▶ WORK ITEM:
Write out exactly the lines from the first line of the records below through the line that contains "nm) = scope", and stop there.

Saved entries
╔══
Lemma downloadTarball_output_path_witness :
  let N := Examples.npm6 Pending in
  let E := Examples.transfer [SrcData "ustar"; SrcData "data"; SrcEnd; DstDone] in
  let result := {| name := "bower"; version := "1.8.8";
                   inputStream := DigestStream "/home/user/.npm/_cacache"
                                               "sha512-bower188" |} in
  execCacheCommand N Examples.posix ("bower" +:+ "@" +:+ "1.8.8") = Resolved result ∧
  events E (inputStream result)
    = (SrcData <$> ["ustar"; "data"]) ++ [SrcEnd; DstDone] ∧
  let outputFile :=
    path_join Examples.posix
      [path_resolve Examples.posix ["/tmp/out"];
       normalizePkgName (name result) +:+ "-"
         +:+ NpmUtils.version result +:+ ".tgz"] in
  downloadTarball N Examples.posix E "bower" "1.8.8" "/tmp/out" ∅ =
    (Resolved outputFile,
     <[outputFile := foldl String.app "" ["ustar"; "data"]]>
       (delete (tmp_file E outputFile) ∅))
  ∧ (∀ scope nm, "/"%char ∉ chars scope → "/"%char ∉ chars nm →
       normalizePkgName ("@" +:+ scope +:+ "/" +:+ nm) = scope +:+ "-" +:+ nm)
  ∧ (∀ nm, String.prefix "@" nm = false → normalizePkgName nm = nm).
Proof.
  intros N E result. split; [reflexivity|]. split; [reflexivity|].
  exact (downloadTarball_output_path N Examples.posix E "bower" "1.8.8" "/tmp/out"
           ∅ result ["ustar"; "data"] eq_refl eq_refl).
Defined.

(** The same download, evaluated. *)
Example downloadTarball_bower :
  downloadTarball (Examples.npm6 Pending) Examples.posix
    (Examples.transfer [SrcData "ustar"; SrcData "data"; SrcEnd; DstDone])
    "bower" "1.8.8" "/tmp/out" ∅
  = (Resolved "/tmp/out/bower-1.8.8.tgz",
     {[ "/tmp/out/bower-1.8.8.tgz" := "ustardata" ]}).
Proof. vm_compute; reflexivity. Qed.

End Download.

(** * Further properties of the resolver *)

Section MoreStrings.

Lemma chars_app (s t : string) : chars (s +:+ t) = chars s ++ chars t.
Proof.
  induction s as [|c s IH]; [reflexivity|].
  rewrite app_cons. unfold chars in *. simpl. by rewrite IH.
Qed.

Lemma app_assoc_string (s t u : string) : (s +:+ t) +:+ u = s +:+ t +:+ u.
Proof.
  induction s as [|c s IH]; [reflexivity|]. rewrite !app_cons. by rewrite IH.
Qed.

Lemma app_empty_r (s : string) : s +:+ "" = s.
Proof. induction s as [|c s IH]; [reflexivity|]. rewrite app_cons. by rewrite IH. Qed.

Lemma split_absent (sep : ascii) (s : string) :
  sep ∉ chars s → split sep s = [s].
Proof.
  induction s as [|c s IH]; intros Hfree; [reflexivity|]. simpl.
  assert (c ≠ sep) as Hc by (intros ->; apply Hfree; left).
  apply Ascii.eqb_neq in Hc. rewrite Hc, IH; [reflexivity|].
  intros Hin. apply Hfree. right. exact Hin.
Qed.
╚══
▶ SOLUTION FOR THIS EXERCISE:
Lemma downloadTarball_output_path_witness :
  let N := Examples.npm6 Pending in
  let E := Examples.transfer [SrcData "ustar"; SrcData "data"; SrcEnd; DstDone] in
  let result := {| name := "bower"; version := "1.8.8";
                   inputStream := DigestStream "/home/user/.npm/_cacache"
                                               "sha512-bower188" |} in
  execCacheCommand N Examples.posix ("bower" +:+ "@" +:+ "1.8.8") = Resolved result ∧
  events E (inputStream result)
    = (SrcData <$> ["ustar"; "data"]) ++ [SrcEnd; DstDone] ∧
  let outputFile :=
    path_join Examples.posix
      [path_resolve Examples.posix ["/tmp/out"];
       normalizePkgName (name result) +:+ "-"
         +:+ NpmUtils.version result +:+ ".tgz"] in
  downloadTarball N Examples.posix E "bower" "1.8.8" "/tmp/out" ∅ =
    (Resolved outputFile,
     <[outputFile := foldl String.app "" ["ustar"; "data"]]>
       (delete (tmp_file E outputFile) ∅))
  ∧ (∀ scope nm, "/"%char ∉ chars scope → "/"%char ∉ chars nm →
       normalizePkgName ("@" +:+ scope +:+ "/" +:+ nm) = scope +:+ "-" +:+ nm)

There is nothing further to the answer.